Many of the victims were drunk and were lured in through the promise of more alcohol. In many instances, he would lure in drunken sailors, rape them and then shoot them to death. During one point of his murder series, Panzram hired men to work on his boat, would make them drunk, steal from them, rape them and then would shoot them to death. To dispose of the victims, Panzram simply tossed many them into the water, placed branches over them or left them at the scene of the crime. All of his victims were raped and then stolen from, not because Panzram had intended to keep the items as tokens, but instead would pawn the items for cash. He never stayed in one location for too long because he did not wish to be caught.

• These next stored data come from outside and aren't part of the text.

Lemma body_step_inv l s s' : polite l → step l s = Some s' → body_inv s → body_inv s'.
Proof.
  intros Hl Hs Hi. destruct l as [b| | | |n| | |]; simpl in Hs; simplify_eq; [| | | | |by eapply look_inv| |].
  all: destruct Hi as [H1 H2 H3 H4]; unfold unread in *.
  - unfold write. destruct (closed s) eqn:Hc; split; simpl; try done; unfold unread in *; simpl.
    + destruct (at_ s); try done. destruct H3 as (? & ? & ?). split_and!; auto with lia.
    + by rewrite H1, concat_app, <-!app_assoc; simpl; rewrite app_nil_r.
    + apply Forall_app. split; [done|]. by constructor.
    + destruct (at_ s); try done. destruct H3 as (? & ? & ?). split_and!; auto with lia.
    + intros He. destruct (H4 He) as [|[? ?]]; [by left|done].
  - split; simpl; try done.
    + destruct (at_ s); try done. destruct H3 as (? & ? & ?). split_and!; auto with lia.
    + intros He. destruct (H4 He) as [|[? ?]]; auto.
  - split; simpl; try done. intros _. by left.
  - unfold signal in Hs. destruct (signals s); simplify_eq/=. split; simpl; try done.
    destruct (at_ s); try done. destruct H3 as (? & ? & ?). split_and!; auto.
  - unfold read in Hs. destruct (at_ s); try done. destruct (0 <? n)%nat eqn:Hn; simplify_eq/=.
    split; simpl; try done. by apply Nat.ltb_lt.
  - unfold wake in Hs. destruct (at_ s); try done. destruct (notify s); simplify_eq/=. split; simpl; try done. apply H3.
  - unfold leave in Hs. destruct (at_ s); try done. destruct (aborted s) eqn:Ha; simplify_eq/=. split; simpl; try done. by left.
Qed.

Lemma reach_body_inv s : reach s → body_inv s.
Proof. induction 1 as [|l s s' _ IH Hl Hs]; [by split|by eapply body_step_inv]. Qed.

In 1928, Panzram was arrested for burglary in Washington, but also confessed to the murders of two boys. He made friends with a prison guard who gave him the writing materials that he needed to write an autobiography. Panzram confessed to murdering 21 people along with burglaries, larcenies, robberies, arsons and confessed to over 1,000 acts of sodomy. Despite this long list of offences, Panzram was only sentenced to 25 years in prison. Upon entering Leavenworth Federal Penitentiary, Panzram told the warden that he would murder the first man that bothered him. On June 20, 1929, Panzram murdered Robert Warnke, a prison laundry foreman. Panzram was then sentenced to death for committing this murder and he did not appeal the verdict. On September 5, 1930, Panzram was hanged. During the process Panzram allegedly declared his desires to murder the human race and even critiqued the speed of the executioner. Although Panzram confessed to 21 murders there is no way of knowing how many victims he had throughout his murder series in the United States and Angola. Many of his victims were never found or identified.